### TASK TO CARRY OUT
The output must match the entries below exactly.

### GIVEN ENTRIES
(** A zero in c0-c8. *)
Lemma write_connect_zero (ch_offset r : Z) (c : YMF262Impl) :
  clearing_step c (write_connect ch_offset r 0 c) /\
  (wf c -> (Z.land r 15 >? 8) = false -> in18 (Z.land r 15 + ch_offset) = true ->
   settled (write_connect ch_offset r 0 c) (Z.land r 15 + ch_offset) SLOT1 ClearedFeedback /\
   (forall m j,
      deciding_channel (write_connect ch_offset r 0 c) m j = Z.land r 15 + ch_offset ->
      routed (write_connect ch_offset r 0 c) m j) /\
   (forall k, 0 <= k < 4 ->
      aget 0 (pan (write_connect ch_offset r 0 c)) ((Z.land r 15 + ch_offset) * 4 + k) =
      pan_reset (write_connect ch_offset r 0 c))).
Proof.
  unfold write_connect.
  destruct (Z.land r 15 >? 8) eqn:Hr.
  { split; [apply clearing_refl | discriminate]. }
  cbv zeta. set (n := Z.land r 15 + ch_offset).
  match goal with
  | |- context [put_cslot n SLOT1 (setFeedbackShift _ (cslot ?x n SLOT1)) ?x] =>
      set (c1 := x)
  end.
  assert (E1 : c1 =
               with_pan (aset (aset (aset (aset (pan c) (n * 4 + 0) (pan_reset c))
                                       (n * 4 + 1) (pan_reset c))
                                 (n * 4 + 2) (pan_reset c))
                           (n * 4 + 3) (pan_reset c)) c).
  { unfold c1, pan_reset. destruct (OPL3_mode c); reflexivity. }
  clearbody c1.
  assert (S1 : clearing_step c c1).
  { rewrite E1. apply clearing_globals; try reflexivity; try tauto.
    - cbn -[aset]. rewrite !aset_length. reflexivity.
    - intros k Hk. cbn -[aset aget]. rewrite !aget_aset.
      repeat match goal with
             | |- context [if ?b then _ else _] => destruct b
             end; auto. }
  match goal with
  | |- context [put_cslot n SLOT1 (with_CON _ (cslot ?x n SLOT1)) ?x] =>
      assert (S2 : clearing_step c1 x)
        by (apply clearing_put_cslot; [keeps_cleared | reflexivity ..]);
      set (c2 := x) in *
  end.
  change (nz (Z.land 0 1)) with false.
  assert (S3 := fun H => connect_zero_spec n c2 H).
  cbv zeta in S3.
  match type of S3 with
  | forall _, wf ?x /\ _ => set (c3 := x) in *
  end.
  assert (S12 := clearing_trans _ _ _ S1 S2).
  split.
  - intros H. destruct (S12 H) as (H2 & _).
    destruct (S3 H2) as (H3 & G3 & D3 & U3 & R3).
    refine (clearing_trans _ _ _ S12 _ H).
    apply clearing_rerouted; auto.
  - intros H _ Hin.
    destruct (S1 H) as (H1 & A1 & A2 & _).
    destruct (S2 H1) as (H2 & B1 & B2 & _).
    destruct (S3 H2) as (H3 & G3 & D3 & U3 & R3).
    assert (S23 : clearing_step c2 c3) by (apply clearing_rerouted; auto).
    destruct (S23 H2) as (_ & C1 & C2 & _ & _ & C6 & _ & _ & C9 & _).
    split; [| split].
    + apply C9. unfold c2. apply settled_put_cslot; [exact H1 | exact Hin |].
      unfold setFeedbackShift. zero_consts. cbn. reflexivity.
    + intros m j Hd. apply R3. right. split; [| exact Hin].
      destruct (controls_flags c2 c3 C1 C2) as (_ & _ & _ & _ & _ & <-). exact Hd.
    + intros k Hk. apply C6.
      destruct (S2 H1) as (_ & _ & _ & _ & _ & B6 & _). apply B6.
      destruct (controls_flags c c1 A1 A2) as (_ & -> & _).
      rewrite E1. cbn -[aset aget]. rewrite !aget_aset, !aset_length.
      destruct H as (_ & _ & -> & _). change (Z.of_nat 72) with 72.
      unfold in18 in Hin.
      assert (Hk' : k = 0 \/ k = 1 \/ k = 2 \/ k = 3) by lia.
      destruct Hk' as [-> | [-> | [-> | ->]]];
        repeat match goal with
               | |- context [if ?b then _ else _] => destruct b eqn:?
               end; try reflexivity; lia.
Qed.

(** *** Zero writes *)

(** Outside 0x101, 0x104 and 0x105 a register write is a page write. *)
Lemma writeRegForce_page (r v : Z) (c : YMF262Impl) :
  r <> 0x101 -> r <> 0x104 -> r <> 0x105 ->
  writeRegForce r v c =
  write_page (if nz (Z.land r 0x100) then 9 else 0) r (byte_of v)
    (with_reg (aset (reg c) r (byte_of v)) c).
Proof.
  intros H1 H4 H5. unfold writeRegForce. cbv zeta.
  destruct (nz (Z.land r 256)); [| reflexivity].
  destruct r as [| p | p]; try reflexivity.
  do 9 (try (destruct p as [p | p |]); try reflexivity); contradiction.
Qed.

(** Case analysis on the register block of an operator or channel
    register. *)
Lemma write_page_cases_hi (P : YMF262Impl -> Prop) (ch_offset r v : Z) (c : YMF262Impl) :
  Z.land (Z.land r 0xFF) 0xE0 <> 0 ->
  P c ->
  (forall sl_, ch_offset * 2 <= sl_ < ch_offset * 2 + 18 -> P (set_mul sl_ v c)) ->
  (forall sl_, ch_offset * 2 <= sl_ < ch_offset * 2 + 18 -> P (set_ksl_tl sl_ v c)) ->
  (forall sl_, ch_offset * 2 <= sl_ < ch_offset * 2 + 18 -> P (set_ar_dr sl_ v c)) ->
  (forall sl_, ch_offset * 2 <= sl_ < ch_offset * 2 + 18 -> P (set_sl_rr sl_ v c)) ->
  P (write_rhythm ch_offset v c) ->
  (forall r', P (write_fnum ch_offset r' v c)) ->
  (forall r', P (write_connect ch_offset r' v c)) ->
  (forall r', P (write_waveform ch_offset r' v c)) ->
  P (write_page ch_offset r v c).
Proof.
  intros Hb Hc Hmul Hksl Har Hsl Hrh Hfn Hcon Hwav.
  assert (Hslot : forall set,
            (forall sl_, ch_offset * 2 <= sl_ < ch_offset * 2 + 18 -> P (set sl_ v c)) ->
            P (write_slot set ch_offset (Z.land r 0xFF) v c)).
  { intros set Hset. unfold write_slot.
    destruct (slot_array_range (Z.land (Z.land r 255) 31)) as [Hneg | Hpos].
    - apply Z.ltb_lt in Hneg. rewrite Hneg. exact Hc.
    - assert (E : (tbl slot_array (Z.land (Z.land r 255) 31) <? 0) = false) by lia.
      rewrite E. apply Hset. lia. }
  unfold write_page.
  pose proof (register_block r) as Hblk. cbn [In] in Hblk.
  destruct Hblk as [E | [E | [E | [E | [E | [E | [E | [E | []]]]]]]]];
    try (symmetry in E; contradiction);
    cbv zeta; rewrite <- E; cbv iota beta; auto.
  destruct (Z.land r 255 =? 189); auto.
Qed.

### WRITTEN REPLY
(** A zero in c0-c8. *)
Lemma write_connect_zero (ch_offset r : Z) (c : YMF262Impl) :
  clearing_step c (write_connect ch_offset r 0 c) /\
  (wf c -> (Z.land r 15 >? 8) = false -> in18 (Z.land r 15 + ch_offset) = true ->
   settled (write_connect ch_offset r 0 c) (Z.land r 15 + ch_offset) SLOT1 ClearedFeedback /\
   (forall m j,
      deciding_channel (write_connect ch_offset r 0 c) m j = Z.land r 15 + ch_offset ->
      routed (write_connect ch_offset r 0 c) m j) /\
   (forall k, 0 <= k < 4 ->
      aget 0 (pan (write_connect ch_offset r 0 c)) ((Z.land r 15 + ch_offset) * 4 + k) =
      pan_reset (write_connect ch_offset r 0 c))).
Proof.
  unfold write_connect.
  destruct (Z.land r 15 >? 8) eqn:Hr.
  { split; [apply clearing_refl | discriminate]. }
  cbv zeta. set (n := Z.land r 15 + ch_offset).
  match goal with
  | |- context [put_cslot n SLOT1 (setFeedbackShift _ (cslot ?x n SLOT1)) ?x] =>
      set (c1 := x)
  end.
  assert (E1 : c1 =
               with_pan (aset (aset (aset (aset (pan c) (n * 4 + 0) (pan_reset c))
                                       (n * 4 + 1) (pan_reset c))
                                 (n * 4 + 2) (pan_reset c))
                           (n * 4 + 3) (pan_reset c)) c).
  { unfold c1, pan_reset. destruct (OPL3_mode c); reflexivity. }
  clearbody c1.
  assert (S1 : clearing_step c c1).
  { rewrite E1. apply clearing_globals; try reflexivity; try tauto.
    - cbn -[aset]. rewrite !aset_length. reflexivity.
    - intros k Hk. cbn -[aset aget]. rewrite !aget_aset.
      repeat match goal with
             | |- context [if ?b then _ else _] => destruct b
             end; auto. }
  match goal with
  | |- context [put_cslot n SLOT1 (with_CON _ (cslot ?x n SLOT1)) ?x] =>
      assert (S2 : clearing_step c1 x)
        by (apply clearing_put_cslot; [keeps_cleared | reflexivity ..]);
      set (c2 := x) in *
  end.
  change (nz (Z.land 0 1)) with false.
  assert (S3 := fun H => connect_zero_spec n c2 H).
  cbv zeta in S3.
  match type of S3 with
  | forall _, wf ?x /\ _ => set (c3 := x) in *
  end.
  assert (S12 := clearing_trans _ _ _ S1 S2).
  split.
  - intros H. destruct (S12 H) as (H2 & _).
    destruct (S3 H2) as (H3 & G3 & D3 & U3 & R3).
    refine (clearing_trans _ _ _ S12 _ H).
    apply clearing_rerouted; auto.
  - intros H _ Hin.
    destruct (S1 H) as (H1 & A1 & A2 & _).
    destruct (S2 H1) as (H2 & B1 & B2 & _).
    destruct (S3 H2) as (H3 & G3 & D3 & U3 & R3).
    assert (S23 : clearing_step c2 c3) by (apply clearing_rerouted; auto).
    destruct (S23 H2) as (_ & C1 & C2 & _ & _ & C6 & _ & _ & C9 & _).
    split; [| split].
    + apply C9. unfold c2. apply settled_put_cslot; [exact H1 | exact Hin |].
      unfold setFeedbackShift. zero_consts. cbn. reflexivity.
    + intros m j Hd. apply R3. right. split; [| exact Hin].
      destruct (controls_flags c2 c3 C1 C2) as (_ & _ & _ & _ & _ & <-). exact Hd.
    + intros k Hk. apply C6.
      destruct (S2 H1) as (_ & _ & _ & _ & _ & B6 & _). apply B6.
      destruct (controls_flags c c1 A1 A2) as (_ & -> & _).
      rewrite E1. cbn -[aset aget]. rewrite !aget_aset, !aset_length.
      destruct H as (_ & _ & -> & _). change (Z.of_nat 72) with 72.
      unfold in18 in Hin.
      assert (Hk' : k = 0 \/ k = 1 \/ k = 2 \/ k = 3) by lia.
      destruct Hk' as [-> | [-> | [-> | ->]]];
        repeat match goal with
               | |- context [if ?b then _ else _] => destruct b eqn:?
               end; try reflexivity; lia.
Qed.

(** *** Zero writes *)

(** Outside 0x101, 0x104 and 0x105 a register write is a page write. *)
Lemma writeRegForce_page (r v : Z) (c : YMF262Impl) :
  r <> 0x101 -> r <> 0x104 -> r <> 0x105 ->
  writeRegForce r v c =
  write_page (if nz (Z.land r 0x100) then 9 else 0) r (byte_of v)
    (with_reg (aset (reg c) r (byte_of v)) c).
Proof.
  intros H1 H4 H5. unfold writeRegForce. cbv zeta.
  destruct (nz (Z.land r 256)); [| reflexivity].
  destruct r as [| p | p]; try reflexivity.
  do 9 (try (destruct p as [p | p |]); try reflexivity); contradiction.
Qed.

(** Case analysis on the register block of an operator or channel
    register. *)
Lemma write_page_cases_hi (P : YMF262Impl -> Prop) (ch_offset r v : Z) (c : YMF262Impl) :
  Z.land (Z.land r 0xFF) 0xE0 <> 0 ->
  P c ->
  (forall sl_, ch_offset * 2 <= sl_ < ch_offset * 2 + 18 -> P (set_mul sl_ v c)) ->
  (forall sl_, ch_offset * 2 <= sl_ < ch_offset * 2 + 18 -> P (set_ksl_tl sl_ v c)) ->
  (forall sl_, ch_offset * 2 <= sl_ < ch_offset * 2 + 18 -> P (set_ar_dr sl_ v c)) ->
  (forall sl_, ch_offset * 2 <= sl_ < ch_offset * 2 + 18 -> P (set_sl_rr sl_ v c)) ->
  P (write_rhythm ch_offset v c) ->
  (forall r', P (write_fnum ch_offset r' v c)) ->
  (forall r', P (write_connect ch_offset r' v c)) ->
  (forall r', P (write_waveform ch_offset r' v c)) ->
  P (write_page ch_offset r v c).
Proof.
  intros Hb Hc Hmul Hksl Har Hsl Hrh Hfn Hcon Hwav.
  assert (Hslot : forall set,
            (forall sl_, ch_offset * 2 <= sl_ < ch_offset * 2 + 18 -> P (set sl_ v c)) ->
            P (write_slot set ch_offset (Z.land r 0xFF) v c)).
  { intros set Hset. unfold write_slot.
    destruct (slot_array_range (Z.land (Z.land r 255) 31)) as [Hneg | Hpos].
    - apply Z.ltb_lt in Hneg. rewrite Hneg. exact Hc.
    - assert (E : (tbl slot_array (Z.land (Z.land r 255) 31) <? 0) = false) by lia.
      rewrite E. apply Hset. lia. }
  unfold write_page.
  pose proof (register_block r) as Hblk. cbn [In] in Hblk.
  destruct Hblk as [E | [E | [E | [E | [E | [E | [E | [E | []]]]]]]]];
    try (symmetry in E; contradiction);
    cbv zeta; rewrite <- E; cbv iota beta; auto.
  destruct (Z.land r 255 =? 189); auto.
Qed.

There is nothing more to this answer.